### What this task involves
Among the entries below, how many lines include "clear"? Answer with the number only.
---------- Exercise input ----------
(** ** Registration *)

Inductive Registration :=
| RegSource
| RegQuery (source_ids : list string)
| RegReaction (query_ids : list string)
| RegBootstrapProvider (source_ids : list string)
| RegIdentityProvider (component_ids : list string).

Definition register (reg : Registration) (now : Z) (i : string) (metadata : gmap string string) : SM Graph GraphError unit :=
  match reg with
  | RegSource => register_source now i metadata
  | RegQuery l => register_query now i metadata l
  | RegReaction l => register_reaction now i metadata l
  | RegBootstrapProvider l => register_bootstrap_provider now i metadata l
  | RegIdentityProvider l => register_identity_provider now i metadata l
  end.

Definition reg_kind (reg : Registration) : ComponentKind :=
  match reg with
  | RegSource => Source | RegQuery _ => Query | RegReaction _ => Reaction
  | RegBootstrapProvider _ => BootstrapProvider | RegIdentityProvider _ => IdentityProvider
  end.
Definition reg_references (reg : Registration) : list string :=
  match reg with
  | RegSource => []
  | RegQuery l | RegReaction l | RegBootstrapProvider l | RegIdentityProvider l => l
  end.
(** The relationship with a reference: from, to, kind *)
Definition reg_link (reg : Registration) (i reference : string) : string * string * RelationshipKind :=
  match reg with
  | RegQuery _ | RegReaction _ | RegSource => (reference, i, Feeds)
  | RegBootstrapProvider _ => (i, reference, Bootstraps)
  | RegIdentityProvider _ => (i, reference, Authenticates)
  end.

Definition related g (l : string * string * RelationshipKind) : Prop :=
  exists ia ib, index g !! l.1.1 = Some ia /\ index g !! l.1.2 = Some ib /\ linked g ia ib l.2.

Definition valid_link g (l : string * string * RelationshipKind) : Prop :=
  exists na nb, get_component l.1.1 g = Some na /\ get_component l.1.2 g = Some nb /\
    is_valid_relationship (kind na) (kind nb) l.2 = true.
(** Integers and finite floats are kept apart; other floats are no numbers. *)
Class JsonNumberLaws `{JsonNumber} := {
  as_i64_from_i64 : forall i, i64_ok i -> number_as_i64 (number_from_i64 i) = Some i;
  from_f64_finite : forall x, f64_is_finite x = true ->
    exists n, number_from_f64 x = Some n /\ number_as_i64 n = None /\ number_as_f64 n = Some x;
  from_f64_not_finite : forall x, f64_is_finite x = false -> number_from_f64 x = None;
}.

Class ChronoText `{Chrono} := {
  naive_to_string : NaiveDateTime -> string;               (* Display *)
  naive_parse_from_str : string -> option NaiveDateTime;   (* with the format of Display *)
  to_rfc3339 : FixedDateTime -> string;
  parse_from_rfc3339 : string -> option FixedDateTime;
}.

Section json.
Context {JN : JsonNumber}.

(** [serde_json::Value]; its [Map] is a [BTreeMap]. *)
Inductive Value :=
| JNull
| JBool (b : bool)
| JNumber (n : Number)
| JString (s : string)
| JArray (l : list Value)
| JObject (o : list (string * Value)).

Definition JsonMap : Type := btree string Value.

Definition as_str (v : Value) : option string := match v with JString s => Some s | _ => None end.
Definition as_object (v : Value) : option JsonMap := match v with JObject o => Some o | _ => None end.

Lemma Value_ind' (P : Value -> Prop) :
  P JNull -> (forall b, P (JBool b)) -> (forall n, P (JNumber n)) -> (forall s, P (JString s)) ->
  (forall l, Forall P l -> P (JArray l)) -> (forall o, Forall (fun e => P e.2) o -> P (JObject o)) ->
  forall v, P v.
Proof.
  intros Hn Hb Hm Hs Hl Ho. fix IH 1. intros [|b|n|s|l|o]; [exact Hn|apply Hb|apply Hm|apply Hs| |].
  - apply Hl. induction l as [|v l IHl]; constructor; [apply IH | exact IHl].
  - apply Ho. induction o as [|[k v] o IHo]; constructor; [apply IH | exact IHo].
Qed.

(** ** The conversions *)

Definition DRASI_TYPE_TAG : string := "__drasi_v1_type__".
Definition DRASI_ENVELOPE_MARKER_TAG : string := "__drasi_v1_envelope__".
Definition DRASI_ENVELOPE_MARKER_VALUE : string := "drasi.element_value.datetime".

Context {C : Chrono} {T : ChronoText}.

Definition datetime_envelope (type_tag text : string) : Value :=
  JObject (collect [(DRASI_ENVELOPE_MARKER_TAG, JString DRASI_ENVELOPE_MARKER_VALUE);
                    (DRASI_TYPE_TAG, JString type_tag); ("value", JString text)]).

(** The [unwrap] of a float that is no JSON number panics. *)
Fixpoint element_value_to_json {E} (val : ElementValue) : outcome E Value :=
  match val with
  | EV_Null => Ok JNull
  | EV_Bool b => Ok (JBool b)
  | EV_Float f => match number_from_f64 (of_f64 f) with Some n => Ok (JNumber n) | None => Panic end
  | EV_Integer i => Ok (JNumber (number_from_i64 i))
  | EV_String s => Ok (JString s)
  | EV_List l => l' ← out_mapM element_value_to_json l; Ok (JArray l')
  | EV_Object o => o' ← out_mapM (fun e => v ← element_value_to_json e.2; Ok (e.1, v)) o; Ok (JObject (collect o'))
  | EV_LocalDateTime dt => Ok (datetime_envelope "drasi.LocalDateTime" (naive_to_string dt))
  | EV_ZonedDateTime dt => Ok (datetime_envelope "drasi.ZonedDateTime" (to_rfc3339 dt))
  end.

Definition property_map_to_json {E} (m : ElementPropertyMap) : outcome E JsonMap :=
  o ← out_mapM (fun e => v ← element_value_to_json e.2; Ok (e.1, v)) m; Ok (collect o).

(** The date that a tagged envelope holds, if the object is one. *)
Definition open_envelope (o : JsonMap) : option ElementValue :=
  if decide (bt_get DRASI_ENVELOPE_MARKER_TAG o ≫= as_str = Some DRASI_ENVELOPE_MARKER_VALUE) then
    type_tag ← bt_get DRASI_TYPE_TAG o ≫= as_str;
    val_str ← bt_get "value" o ≫= as_str;
    if (type_tag =? "drasi.LocalDateTime")%string then EV_LocalDateTime <$> naive_parse_from_str val_str
    else if (type_tag =? "drasi.ZonedDateTime")%string then EV_ZonedDateTime <$> parse_from_rfc3339 val_str
    else None
  else None.

Fixpoint json_to_element_value (value : Value) : ElementValue :=
  match value with
  | JNull => EV_Null
  | JBool b => EV_Bool b
  | JNumber n =>
      match number_as_i64 n with
      | Some i => EV_Integer i
      | None => match number_as_f64 n with Some f => EV_Float {| of_f64 := f |} | None => EV_Null end
      end
  | JString s => EV_String s
  | JArray a => EV_List (map json_to_element_value a)
  | JObject o =>
      match open_envelope o with
      | Some dt => dt
      | None => EV_Object (collect (map (fun e => (e.1, json_to_element_value e.2)) o))
      end
  end.

Definition json_to_property_map (m : JsonMap) : ElementPropertyMap :=
  collect (map (fun e => (e.1, json_to_element_value e.2)) m).

(** [From<Value> for ElementPropertyMap]: what is no object has no properties. *)
Definition value_to_property_map (value : Value) : ElementPropertyMap :=
  match value with JObject o => json_to_property_map o | _ => [] end.

Definition reference_to_string (r : ElementReference) : string := source_id r +:+ ":" +:+ element_id r.
Definition metadata_to_string (m : ElementMetadata) : string :=
  "(" +:+ reference_to_string (reference m) +:+ ", [" +:+ String.concat "," (labels m) +:+ "], " +:+
  pretty (effective_from m) +:+ ")".

Definition element_to_json {E} (val : Element) : outcome E Value :=
  match val with
  | Node metadata properties =>
      properties ← property_map_to_json properties;
      Ok (JObject (bt_insert "$metadata" (JString (metadata_to_string metadata)) properties))
  | Relation metadata in_node out_node properties =>
      properties ← property_map_to_json properties;
      let properties := bt_insert "$metadata" (JString (metadata_to_string metadata)) properties in
      let properties := bt_insert "$in_node" (JString (reference_to_string in_node)) properties in
      Ok (JObject (bt_insert "$out_node" (JString (reference_to_string out_node)) properties))
  end.
Definition Substring (args : Args) : result VariableValue :=
  match args with
  | [a0; a1] => substring a0 a1 None
  | [a0; a1; a2] => substring a0 a1 (Some a2)
  | _ => Err InvalidArgumentCount
  end.

(** *** The text of a value (variable_value/mod.rs, Display) *)

Definition range_bound_to_string (b : RangeBound) : string :=
  match b with BIndex i => pretty i | Unbounded => "..." end.

Fixpoint value_to_text (v : VariableValue) : string :=
  match v with
  | VNull => "null"
  | VBool b => bool_to_string b
  | VInteger i => integer_to_string i
  | VFloat x => float_to_string x
  | VString s => s
  | VList l => "[" +:+ join_text ", " (map value_to_text l) +:+ "]"
  | VObject o => "{" +:+ join_text ", " (map (fun e => e.1 +:+ ": " +:+ value_to_text e.2) o) +:+ "}"
  | VListRange r => range_bound_to_string (lr_start r) +:+ ".." +:+ range_bound_to_string (lr_end r)
  | VElementMetadata m => metadata_to_string m
  | VElementReference r => reference_to_string r
  | VAwaiting => "Awaiting"
  | _ => display_value v
  end.

(** [result.truncate(new_len)]: no effect beyond the end, a panic inside a
    character. *)
Definition truncate_text (s : string) (new_len : Z) : option string :=
  if text_length s <? new_len then Some s
  else if is_char_boundary s (Z.to_nat new_len) then Some (first_bytes (Z.to_nat new_len) s) else None.

Definition list_to_text (l : Args) : result VariableValue :=
  let result := fold_left (fun r v => (r +:+ value_to_text v) +:+ ", ") l "["%string in
  r ← or_panics (truncate_text result (as_u64 (text_length result - 2)));
  Ok (VString (r +:+ "]")).

Definition ToString : Args -> result VariableValue := unary (fun v =>
  match v with
  | VInteger n => Ok (VString (integer_to_string n))
  | VFloat n => Ok (VString (float_to_string n))
  | VString s => Ok (VString s)
  | VBool b => Ok (VString (bool_to_string b))
  | VList a => list_to_text a
  | VNull => Ok VNull
  | _ => Err (InvalidArgument 0)
  end).

Definition ToStringOrNull : Args -> result VariableValue := unary (fun v =>
  match v with
  | VNull => Ok VNull
  | VInteger n => Ok (VString (integer_to_string n))
  | VFloat n => Ok (VString (float_to_string n))
  | VString s => Ok (VString s)
  | VList a => list_to_text a
  | VObject _ => Ok VNull
  | _ => Err (InvalidArgument 0)
  end).

(** ** Conversions (cypher_scalar/to_boolean.rs, to_float.rs, to_integer.rs) *)

Definition boolean_text (s : string) : VariableValue :=
  if String.eqb s "true" then VBool true else if String.eqb s "false" then VBool false else VNull.
(** [coll.distinct] keeps of a list a sublist in which no value is taken
    for an earlier one, and every value of the list is in it or taken for one
    in it; a longer list only adds to the end of the answer, so that first
    occurrences are kept. *)
Theorem distinct_keeps_first l more :
  comparable (l ++ more) ->
  exists r r', Distinct [VList l] = Ok (VList r) /\ Distinct [VList (l ++ more)] = Ok (VList (r ++ r')) /\
            r `sublist_of` l /\ r' `sublist_of` more /\ apart (r ++ r') /\
            forall v, v ∈ l -> v ∈ r \/ exists x, x ∈ r /\ taken_for v x.
Proof.
  intros Hc. destruct (distinct_steps l []) as (r & Hr & Hsub & Ha & Hall); [|constructor|].
  { intros x y Hx Hy. apply Hc; set_solver. }
  destruct (distinct_steps more r) as (r' & Hr' & Hsub' & Ha' & _); [|done|].
  { assert (r ⊆ l) as Hin by (intros x; by intros ?; eapply elem_of_sublist). intros x y Hx Hy. apply Hc; set_solver. }
  exists r, r'. unfold Distinct, unary. cbn in Hr. rewrite Hr. split; [done|]. split; [|by split_and!].
  by rewrite out_foldl_app, Hr, out_bind_ok, Hr'.
Qed.

(** ** split and replace *)

(** [C33] [split] by a separator that is not empty cuts a text into parts that
    hold no separator and give the text when they are put together with it;
    [replace] puts the same parts together with the other text. *)
Theorem split_round_trip original separator replacement :
  separator <> EmptyString ->
  exists parts, Split [VString original; VString separator] = Ok (VList (map VString parts)) /\
    join_text separator parts = original /\
    (forall part, part ∈ parts -> ~ occurs separator part) /\
    Replace [VString original; VString separator; VString replacement] = Ok (VString (join_text replacement parts)).
Proof.
  intros Hne. destruct (split_text_parts separator original Hne) as [Hj Hp].
  exists (split_text separator original). unfold Split, Replace. apply String.eqb_neq in Hne as Hb.
  by rewrite Hb, replace_is_join.
Qed.

Definition delimits (delimiters : list string) (c : string) : bool := existsb (fun d => contains c (chars d)) delimiters.

Lemma split_chars_spec delimiters l words current :
  let '(words', current') := fold_left (split_char delimiters) l (words, current) in
  exists texts, words' = words ++ map VString texts /\
    concat_text texts +:+ current' = current +:+ concat_text (List.filter (fun c => negb (delimits delimiters c)) l) /\
    Forall (fun w => w <> EmptyString) texts.
Proof.
  revert words current. induction l as [|c l IH]; intros words current.
  { cbn. exists []. rewrite app_nil_r, append_nil_r. by split_and!. }
  cbn [fold_left List.filter]. unfold split_char at 2. fold (delimits delimiters c).
  destruct (delimits delimiters c); cbn [negb].
  - destruct (String.eqb_spec current EmptyString) as [->|Hne]; [apply IH|].
    specialize (IH (words ++ [VString current]) EmptyString).
    destruct (fold_left (split_char delimiters) l _) as [words' current']. destruct IH as (texts & -> & Heq & Hall).
    exists (current :: texts). rewrite <- app_assoc. split; [done|]. split; [|by constructor].
    cbn. fold (concat_text texts). by rewrite append_assoc, Heq.
  - specialize (IH words (current +:+ c)).
    destruct (fold_left (split_char delimiters) l _) as [words' current']. destruct IH as (texts & -> & Heq & Hall).
    exists texts. split; [done|]. split; [|done]. rewrite Heq. cbn. by rewrite append_assoc.
Qed.

(** Splitting at characters loses them and nothing else, and leaves no empty
    word. *)
Lemma split_words_spec delimiters original :
  starts_char original = true ->
  exists texts, split_words delimiters original = map VString texts /\ Forall (fun w => w <> EmptyString) texts /\
    chars (concat_text texts) = List.filter (fun c => negb (delimits delimiters c)) (chars original).
Proof.
  intros Hs. pose proof (split_chars_spec delimiters (chars original) [] EmptyString) as Hf.
  rewrite append_nil in Hf. set (rest := List.filter _ _) in *.
  assert (chars (concat_text rest) = rest) as Hrest.
  { apply chars_unique, List.Forall_forall. intros c [Hin _]%List.filter_In.
    by eapply List.Forall_forall in Hin; [|apply chars_groups]. }
  unfold split_words. destruct (fold_left _ _ _) as [words current]. destruct Hf as (texts & -> & Heq & Hall).
  destruct (String.eqb_spec current EmptyString) as [->|Hne].
  - exists texts. rewrite append_nil_r in Heq. by rewrite Heq, Hrest.
  - exists (texts ++ [current]). rewrite map_app. split; [done|]. split; [by apply Forall_app; repeat constructor|].
    rewrite concat_text_app. cbn. by rewrite append_nil_r, Heq, Hrest.
Qed.

(** ** Texts of numbers and lists *)

(** The text of an integer within [i64] is read back as that integer. *)
Theorem integer_text_round_trip n i :
  integer_ok n -> integer_as_i64 n = Some i ->
  exists text, ToString [VInteger n] = Ok (VString text) /\ ToInteger [VString text] = Ok (VInteger n) /\
    ToIntegerOrNull [VString text] = Ok (VInteger n) /\ ToFloat [VString text] = Ok (VFloat (f64_of_Z i)).
Proof.
  intros Hok Hi. exists (integer_to_string n). split; [done|].
  assert (integer_to_string n = pretty i /\ i64_ok i /\ integer_from_i64 i = n) as (-> & Hr & Hn).
  { unfold integer_ok, u64_ok, i64_ok, integer_from_i64 in *. destruct n as [u|j]; cbn in *.
    - destruct (Z.leb_spec u i64_max); [|done]. injection Hi as <-.
      destruct (Z.ltb_spec u 0); [lia|]. unfold i64_min. split_and!; [done|lia|lia|done].
    - injection Hi as <-. destruct (Z.ltb_spec j 0); [|lia]. unfold i64_max. by split_and!; [|lia..|]. }
  unfold ToInteger, ToIntegerOrNull, ToFloat, unary, to_integer, to_float, integer.
  by rewrite (parse_i64_pretty i Hr), Hn.
Qed.

(** The function that puts the elements together with a separator after each
    and cuts the last one off writes what [Display] writes, the empty list
    included: there the length to keep wraps around and nothing is cut. *)
Lemma list_to_text_displays l :
  text_length (value_to_text (VList l)) < 2 ^ 63 -> list_to_text l = Ok (VString (value_to_text (VList l))).
Proof.
  intros Hlen. cbn [value_to_text] in *. unfold list_to_text.
  assert (forall l r, fold_left (fun r v => (r +:+ value_to_text v) +:+ ", ") l r =
                      r +:+ match l with [] => EmptyString | _ => join_text ", " (map value_to_text l) +:+ ", " end) as Hfold.
  { clear. induction l as [|v l IH]; intros r; cbn [fold_left]; [by rewrite append_nil_r|]. rewrite IH.
    destruct l as [|v' l]; cbn [map]; [cbn [join_text]; by rewrite append_nil_r, append_assoc|].
    rewrite (join_cons ", " (value_to_text v)) by done. by rewrite !append_assoc. }
  rewrite Hfold. destruct l as [|v l]; [done|].
  set (body := join_text ", " (map value_to_text (v :: l))) in *.
  rewrite <- append_assoc. set (text := "[" +:+ body) in *. unfold text_length in Hlen |- *.
  rewrite <- append_assoc in Hlen. fold text in Hlen. rewrite append_length in Hlen |- *. cbn [String.length] in *.
  replace (Z.of_nat (String.length text + 2) - 2) with (Z.of_nat (String.length text)) by lia.
  rewrite as_u64_small by (unfold u64_ok, u64_max; lia). unfold truncate_text, text_length.
  rewrite append_length. cbn [String.length]. destruct (Z.ltb_spec (Z.of_nat (String.length text + 2)) (Z.of_nat (String.length text))); [lia|].
  rewrite Nat2Z.id, boundary_split by done.
  assert (first_bytes (String.length text) (text +:+ ", ") = text) as ->.
  { clear. induction text as [|c text IH]; [done|]. rewrite append_cons. cbn. by rewrite IH. }
  cbn [or_panics]. rewrite out_bind_ok. unfold text. by rewrite append_assoc.
Qed.

(** ** left and right *)

Lemma chars_count s : (length (chars s) <= String.length s)%nat.
Proof.
  induction s as [|c s IH]; [done|]. rewrite chars_cons. destruct (chars s) as [|[|d w] l]; cbn in *; [lia..|].
  destruct (continuation d); cbn; lia.
Qed.

Lemma chars_take s n : starts_char s = true -> chars (concat_text (take n (chars s))) = take n (chars s).
Proof. intros Hs. by apply chars_unique, Forall_take, chars_groups. Qed.

Lemma length_argument_integer n : 0 < n <= i64_max -> length_argument (integer_from_i64 n) = Ok n.
Proof.
  intros Hn. unfold length_argument. rewrite integer_as_from by (unfold i64_ok, i64_min; lia).
  by destruct (Z.leb_spec n 0); [lia|].
Qed.

(** [C34] [left] answers the first characters of a text, as many as asked for.
    [right] counts bytes: it answers the last whole characters, of so many
    bytes, or panics, exactly when the cut falls inside a character. *)
Theorem left_right_cut original n :
  starts_char original = true -> 0 < n <= i64_max ->
  (exists r, Left [VString original; integer n] = Ok (VString r) /\ chars r = take (Z.to_nat n) (chars original)) /\
  match Right [VString original; integer n] with
  | Ok (VString r) =>
      (exists before, chars original = before ++ chars r) /\ text_length r = Z.min n (text_length original)
  | Panic => n <= text_length original /\ is_char_boundary original (Z.to_nat (text_length original - n)) = false
  | _ => False
  end.
Proof.
  intros Hs Hn. unfold Left, Right, integer. rewrite length_argument_integer by done. rewrite !out_bind_ok.
  destruct (Z.ltb_spec (text_length original) n) as [Hlt|Hge].
  - split; [|by split; [exists []|lia]]. exists original. split; [done|]. rewrite take_ge; [done|].
    pose proof (chars_count original). unfold text_length in Hlt. lia.
  - split; [eexists; split; [done|by apply chars_take]|].
    destruct (slice_from original _) as [r|] eqn:Hr; cbn.
    + apply slice_from_chars in Hr as (Hc & Hl & _). split; [by eexists|]. unfold text_length in *. lia.
    + split; [done|]. unfold slice_from in Hr. by destruct (is_char_boundary _ _).
Qed.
----------
### Task solution
2